• Materials and Methods

    During the period 1967-1998, 80 patients with acromegaly were diagnosed at the University Hospital Groningen, The Netherlands. The diagnosis of acromegaly was based on the typical clinical features of acral enlargement and soft tissue swelling and was confirmed by appropriate laboratory tests. In all operated patients histological evaluation of the specimen confirmed the presence of a GH-producing pituitary adenoma.
    In 1999 and 2000, a retrospective investigation was performed. The ophthalmological, surgical and radiation therapy data were reviewed. The time period 1967-1998 was chosen because data before 1967 were frequently incomplete. To be included in the present survey, time of follow-up had to be at least 18 months. The ophthalmological data obtained before treatment were available in all but two patients and after radiation therapy from all patients.
    Of these 80 cases, 63 patients, who were treated with external beam radiation therapy, were included in our survey. External radiation therapy was mostly performed at the University Hospital Groningen (n = 56), but also in 2 other regional institutions (n = 7), where equivalent radiation therapy schedules were applied.
    Before 1977 the neurosurgical procedures were craniotomies only. Since 1978 the transsphenoidal approach was the preferred method.
    Visual acuity was measured with a Snellen acuity chart.
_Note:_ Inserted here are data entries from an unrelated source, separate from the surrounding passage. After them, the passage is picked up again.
(** C36: A kill ends what can be reached from its target through live children, and nothing
    else.  Cancelling a child moves that child, every live child of it, every live child of
    those and so on to [Cancelled] with the given reason, fires the stop bit of each, leaves
    every other entry as it was, and hands out the record of each, once, for its finished
    event; it reports a hit exactly when the child was live.  (A live child below one that
    has ended is not reached: [kill_misses_under_an_ended_child].) *)
Theorem kill_ends_the_live_tree clock reason i l l' cs hit :
  NoDup (entry_id <$> l) -> walk clock reason i l = (l', cs, hit) ->
  length l' = length l /\
  (forall k e, l !! k = Some e ->
     (Under l i e /\ exists now, l' !! k = Some (kill reason now e) /\ record (kill reason now e) ∈ cs) \/
     (~ Under l i e /\ l' !! k = Some e)) /\
  NoDup ((fun r => id (spec r)) <$> cs) /\
  (forall x, x ∈ cs -> exists k e now, l !! k = Some e /\ Under l i e /\ x = record (kill reason now e)) /\
  (hit = true <-> exists e, e ∈ l /\ entry_id e = i /\ live e).
Proof.
  intros Hd Hw. pose proof (walk_hit clock reason i l l' cs hit Hd Hw) as Hhit. unfold walk in Hw.
  assert (killed_in reason l i (l', cs)) as (Hlen & Hk & Hn & Hx).
  { change (l', cs) with (l', cs, hit).1. rewrite <- Hw. apply walk_stays; [done| |].
    - intros e He Hid Hl. by apply under_root.
    - unfold killed_in. split_and!; [done|by left|apply NoDup_nil_2|]. intros x Hx. by apply elem_of_nil in Hx. }
  pose proof (walk_closes (S (length l)) clock reason i (l, []) Hd) as Hc. cbn [fst] in Hc.
  rewrite Hw in Hc. destruct Hc as [Hc He]; [unfold live_count; pose proof (length_filter live l); lia|].
  cbn [fst snd] in *.
  assert (forall e, Under l i e -> forall k, l !! k = Some e -> l' !! k <> Some e) as Hall.
  { induction 1 as [e Hin Hid Hl|p e Hp IH Hin Hpar Hl]; intros k Hke Hke'.
    - apply (He e); [by eapply list_elem_of_lookup_2|done|done].
    - destruct (proj1 (list_elem_of_lookup _ _) (proj1 (Under_live _ _ _ Hp))) as [j Hj].
      specialize (IH j Hj). destruct (Hk j p Hj) as [Hs|(_ & t & Hs & _)]; [done|].
      apply (Hc j p _ Hj (proj2 (Under_live _ _ _ Hp)) Hs (kill_ended _ _ _) e); [|done|done].
      by eapply list_elem_of_lookup_2. }
  split_and!; [done| |done| |].
  - intros k e Hke. destruct (Hk k e Hke) as [Hs|Hs]; [|by left]. right. split; [|done].
    intros Hu. by apply (Hall e Hu k).
  - intros x Hin. destruct (Hx x Hin) as (k & e & t & ? & ? & _ & ?). by exists k, e, t.
  - exact Hhit.
Qed.
End kill.

(** *** On a concrete tree *)

Section demo.
#[local] Instance externs : Externs := demo_externs.

Definition demo_spec (i parent : string) : SubAgentSpec :=
  mkSpec (lit i) (lit parent) [] [] [] [] [] true 1 (mkBudget 8 16 100000).
Definition demo_entry (i parent : string) (s : SubAgentStatus) : ChildEntry :=
  mkEntry (mkSubRecord (demo_spec i parent) s 0 None) new_cancel (mkChildUsage no_usage no_usage).
Definition busy : SubAgentStatus := Active 1 2 30 [].
Definition at_ (n : nat) : Z := Z.of_nat n.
A visual acuity less than 0.8 was defined as impaired. Visual fields were obtained with Goldmann kinetic perimetry. The visual field data (n = 1195) of all patients at diagnosis, after neurosurgery and/or radiation therapy were retrospectively reviewed by one neuro-ophthalmologist.

    We diagnosed RON using the criteria by Kline et al. and Parsons et al.7,9 :
    • Irreversible visual loss with visual field defects, indicating optic nerve or chiasmal dysfunction.
    · Absence of visual pathway compression due to recurrence or progression of tumour,
    radiation-induced neoplasm, arachnoidal adhesions around the chiasm, radiation retino-pathy or any other apparent ophthalmological disease.
    · Absence of optic disc edema.
    · Optic atrophy within 6 – 8 weeks after onset of symptoms.
    Evaluation of RON was performed by review of visual field, visual acuity and fundoscopic examinations in combination with imaging of the sellar region.
    The time span of follow-up was defined by the period between the first day of radiation therapy and the last ophthalmologic examination.